I am very worried about Evernote, and this is another clear sign that Evernote just doesn't "get" it.
50-notes is insufficient for any serious trial of Evernote, and clearly insufficient if you're considering switching any non-trivial note pile to Evernote.
the iOS app can export them one by one to files -- I just went through what I had in there from 8 years back when it was the tool I used to keep things together through a move, and there were like 2 things that I actually cared about.
I don't exactly remember because it was awhile ago when I exported all my notes and I no longer have an account to check. I remember I had to google how to do it, but once I found out how to do it, it was very easy. There was just a button or link somewhere (maybe under account settings?) that allowed me to download everything as a zip file. Oh, and I remember I had to do it on the desktop website and not on a mobile device.
> I am very worried about Evernote, and this is another clear sign that Evernote just doesn't "get" it.
My interpretation is that they believe the product can't compete for new customers. They're trying to suck as much money out of (a very large number of) paying legacy customers as they can before they shut the service down. They don't care about free users, since they don't expect new customers anyway. They implemented big price hikes a while ago.
There are companies who went big, that in hindsight should have stayed as small cash generating machines. I have a vague idea Evernote is one of those - is that right? Hindsight of course being 20/20.

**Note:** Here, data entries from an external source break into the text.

(** After a successful [get] the combination is valid and its key cached. *)
Lemma get_ok_cached (comb : list group_arg) (C : list string) (st st1 : engine)
    (s : Series) :
  get comb C st = (Ok s, st1) →
  ∃ comb_,
    (assert_comb_valid comb [] st).1 = Ok comb_
    ∧ is_Some (decomps st1 !! (sort_comb comb_ false, sorted_str C)).
Proof.
  intros Hget.
  destruct (assert_comb_valid comb [] st).1 as [comb_|e] eqn:Hv.
  - exists comb_. split; [done|].
    destruct (decomps st !! (sort_comb comb_ false, sorted_str C))
      as [s0|] eqn:Hk.
    + rewrite (get_hit _ _ _ _ _ Hv Hk) in Hget.
      destruct (steps_adjust_order comb_ s0 st) as [_ Hd].
      rewrite Hget in Hd. simpl in Hd. rewrite Hd, Hk. eauto.
    + rewrite (get_miss _ _ _ _ Hv Hk) in Hget.
      destruct (compute _ 2 C st) as [[s'|e] st_c]; [|done].
      injection Hget as <- <-. simpl. rewrite lookup_insert_eq. eauto.
  - exfalso. revert Hget. unfold get, bind.
    destruct (assert_comb_valid comb [] st) as [r st0]. simpl in Hv. by subst.
Qed.

(** A second [get] with the same arguments fits nothing and leaves the
    model cache as it is. *)
Lemma get_again (comb : list group_arg) (C : list string) (st st1 : engine)
    (s : Series) :
  get comb C st = (Ok s, st1) →
  fit_log (get comb C st1).2 = fit_log st1
  ∧ models (get comb C st1).2 = models st1.
Proof.
  intros Hget. destruct (get_ok_cached _ _ _ _ _ Hget) as (comb_ & Hv & [s1 Hk]).
  pose proof (steps_get comb C st) as (Hsd & _). rewrite Hget in Hsd.
  destruct Hsd as (_ & _ & Hfs & _). simpl in Hfs.
  rewrite <-(assert_comb_valid_fs comb [] st st1 Hfs) in Hv.
  rewrite (get_hit _ _ _ _ _ Hv Hk).
  destruct (adjust_order_caches comb_ s1 st1) as [Hm Hl]. by split.
Qed.
End memoization.

(** C5: from the constructor on and without a resplit, whatever is called:
    no model-cache key (order, canonical combination, sorted conditioning
    set) has its learner fitted more than once; a key that is cached is
    answered with the stored predictor object and an unchanged engine; what
    [__get_model] returns is answered again by the next request for the
    key; and a [get] repeated with the same arguments fits nothing. *)
Theorem model_cache_memoizes `{Lrn : Learner} (df0 : table) (target0 : string)
    (ts : num) (v : bool) (r0 : rng) (st0 : engine) (cs : list call) :
  init df0 target0 ts v r0 = Ok st0 →
  existsb is_resplit cs = false →
  let st := run cs st0 in
  (∀ k, fits_for k (fit_log st) ≤ 1)
  ∧ (∀ comb order C m,
       models st !! (order, sort_comb comb false, sorted_str C) = Some m →
       get_model comb order C st = (Ok m, st))
  ∧ (∀ comb order C m st',
       get_model comb order C st = (Ok m, st') →
       get_model comb order C st' = (Ok m, st')
       ∧ ∀ k, fits_for k (fit_log st') ≤ 1)
  ∧ (∀ comb C s st1,
       get comb C st = (Ok s, st1) →
       fit_log (get comb C st1).2 = fit_log st1
       ∧ models (get comb C st1).2 = models st1
       ∧ ∀ k, fits_for k (fit_log st1) ≤ 1).
Proof.
  intros Hinit _ st.
  destruct (run_invariants cs st0 (init_invariants _ _ _ _ _ _ Hinit))
    as [Hc Hd]. fold st in Hc, Hd.
  split_and!.
  - intros k. apply fits_for_NoDup, Hc.
  - intros comb order C m. apply get_model_hit.
  - intros comb order C m st' Hgm. split.
    + by apply get_model_hit, (get_model_stores _ _ _ st).
    + intros k. apply fits_for_NoDup.
      pose proof (get_model_later comb order C st) as Hl. rewrite Hgm in Hl.
      by apply (later_cache_inv st).
  - intros comb C s st1 Hget.
    destruct (get_again _ _ _ _ _ Hget) as [Hl Hm]. split_and!; [done..|].
    intros k. apply fits_for_NoDup.
    pose proof (steps_get comb C st) as Hlater. rewrite Hget in Hlater.
    by apply (later_cache_inv st).
Qed.

Lemma model_cache_memoizes_witness :
  let cs := [CallGet [GStr "a"; GStr "b"] ["c"];
             CallGet [GList ["b"]; GList ["a"]] ["c"];
             CallCompute [GStr "a"; GStr "c"] 2 []] in
  init Stub.sample_df "y" Stub.half false 0 = Ok Stub.sample_state
  ∧ existsb is_resplit cs = false
  ∧ ∀ k, fits_for k (fit_log (run cs Stub.sample_state)) ≤ 1.
Proof.
  intros cs.
  assert (init Stub.sample_df "y" Stub.half false 0 = Ok Stub.sample_state)
    as Hinit by vm_refl.
  split; [exact Hinit|]. split; [reflexivity|].
  apply (model_cache_memoizes _ _ _ _ _ _ cs Hinit eq_refl).
Defined.

(** ** The decomposition cache *)

Section decomposition_cache.
Context `{Lrn : Learner}.
(** A mapping that is not at or below the position of the insertion stays
    a mapping, and keeps every entry that the inserted path does not go
    through. *)
Lemma put_keeps_dict parts leaf current current' pos d :
  tree_put parts leaf current = inr current' ->
  ~ prefix_of parts pos ->
  tree_at pos (TDict current) = Some (TDict d) ->
  exists d',
    tree_at pos (TDict current') = Some (TDict d') /\
    forall k, ~ prefix_of (pos ++ [k]) parts -> Dict.get k d' = Dict.get k d.
Proof.
  revert current current' pos d.
  induction parts as [|p rest IH]; intros current current' pos d Hput Hnp Hat.
  - exfalso. apply Hnp, prefix_of_nil.
  - assert (Htop : forall c', current' = Dict.set p c' current ->
              pos = [] ->
              exists d',
                tree_at pos (TDict current') = Some (TDict d') /\
                forall k, ~ prefix_of (pos ++ [k]) (p :: rest) ->
                          Dict.get k d' = Dict.get k d).
    { intros c' -> ->. simpl in Hat. injection Hat as <-.
      eexists. split; [reflexivity|].
      intros k Hk. apply DictFacts.get_set_other.
      intros ->. apply Hk. apply prefix_of_cons. split; [reflexivity|].
      apply prefix_of_nil. }
    assert (Hside : forall c' a pos',
              current' = Dict.set p c' current -> pos = a :: pos' -> a <> p ->
              exists d',
                tree_at pos (TDict current') = Some (TDict d') /\
                forall k, ~ prefix_of (pos ++ [k]) (p :: rest) ->
                          Dict.get k d' = Dict.get k d).
    { intros c' a pos' -> -> Ha. exists d. split; [|reflexivity].
      cbn [tree_at] in *. now rewrite DictFacts.get_set_other. }
    destruct rest as [|q rest].
    + injection Hput as Hput. symmetry in Hput.
      destruct pos as [|a pos']; [now apply (Htop leaf)|].
      apply (Hside leaf a pos'); auto.
      intros ->. apply Hnp. apply prefix_of_cons. split; [reflexivity|].
      apply prefix_of_nil.
    + rewrite tree_put_cons in Hput.
      destruct (Dict.get p current) as [c|] eqn:Ec.
      * destruct c as [child|s|n]; try discriminate.
        destruct (tree_put (q :: rest) leaf child) as [e|child'] eqn:E;
          [discriminate|].
        injection Hput as Hput. symmetry in Hput.
        destruct pos as [|a pos']; [now apply (Htop (TDict child'))|].
        destruct (string_dec a p) as [->|Ha];
          [|now apply (Hside (TDict child') a pos')].
        cbn [tree_at] in Hat. rewrite Ec in Hat.
        destruct (IH child child' pos' d E) as (d' & Hd' & Hk); auto.
        { intros H. apply Hnp. now apply prefix_of_cons. }
        exists d'. subst current'. cbn [tree_at].
        rewrite DictFacts.get_set_same. split; [assumption|].
        intros k Hnk. apply Hk. intros H. apply Hnk.
        now apply (prefix_of_cons (pos' ++ [k]) p (q :: rest) p).
      * destruct (tree_put (q :: rest) leaf []) as [e|child'] eqn:E;
          [discriminate|].
        injection Hput as Hput. symmetry in Hput.
        destruct pos as [|a pos']; [now apply (Htop (TDict child'))|].
        destruct (string_dec a p) as [->|Ha];
          [|now apply (Hside (TDict child') a pos')].
        cbn [tree_at] in Hat. rewrite Ec in Hat. discriminate.
Qed.

End TreeFacts.

(** ** When the structure tree is built *)

Module BuildFacts.
Import TreeFacts.

Lemma put_scalar_from parts leaf current current' pos v :
  tree_put parts leaf current = inr current' ->
  ~ prefix_of parts pos ->
  tree_at pos (TDict current') = Some v -> is_scalar v = true ->
  tree_at pos (TDict current) = Some v.
Proof.
  revert current current' pos.
  induction parts as [|p rest IH]; intros current current' pos Hput Hnp Hat Hv.
  - exfalso. apply Hnp, prefix_of_nil.
  - destruct pos as [|a pos'].
    { simpl in Hat. injection Hat as <-. discriminate. }
    assert (Hside : forall c', current' = Dict.set p c' current -> a <> p ->
                               tree_at (a :: pos') (TDict current) = Some v).
    { intros c' -> Ha. cbn [tree_at] in *.
      now rewrite DictFacts.get_set_other in Hat. }
    destruct rest as [|q rest].
    + injection Hput as Hput. symmetry in Hput.
      apply (Hside leaf); auto.
      intros ->. apply Hnp. apply prefix_of_cons. split; [reflexivity|].
      apply prefix_of_nil.
    + rewrite tree_put_cons in Hput.
      destruct (Dict.get p current) as [c|] eqn:Ec.
      * destruct c as [child|s|n]; try discriminate.
        destruct (tree_put (q :: rest) leaf child) as [e|child'] eqn:E;
          [discriminate|].
        injection Hput as Hput. symmetry in Hput.
        destruct (string_dec a p) as [->|Ha]; [|now apply (Hside (TDict child'))].
        subst current'. cbn [tree_at] in *.
        rewrite DictFacts.get_set_same in Hat. rewrite Ec.
        apply (IH child child'); auto.
        intros H. apply Hnp. now apply prefix_of_cons.
      * destruct (tree_put (q :: rest) leaf []) as [e|child'] eqn:E;
          [discriminate|].
        injection Hput as Hput. symmetry in Hput.
        destruct (string_dec a p) as [->|Ha]; [|now apply (Hside (TDict child'))].
        subst current'. cbn [tree_at] in Hat.
        rewrite DictFacts.get_set_same in Hat.
        assert (Hnil : tree_at pos' (TDict []) = Some v).
        { apply (IH [] child'); auto.
          intros H. apply Hnp. now apply prefix_of_cons. }
        destruct pos'; simpl in Hnil; [|discriminate].
        injection Hnil as <-. discriminate.
Qed.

Good insight. Its been interesting watching Evernote make missteps over the years but survive nonetheless. It feels to me like they've missed every SAAS trend except the initial one they got right, and ceded marketshare to competition like Dropbox, Notion, Google Keep, Apple Notes, Obsidian, etc, etc.
I mean, I don't feel like it's much hindsight, there's a ton of companies that fall into this "if you aren't a billion dollar company you're a failure" mindset, and as an outsider it constantly feels like it's obviously not in the cards.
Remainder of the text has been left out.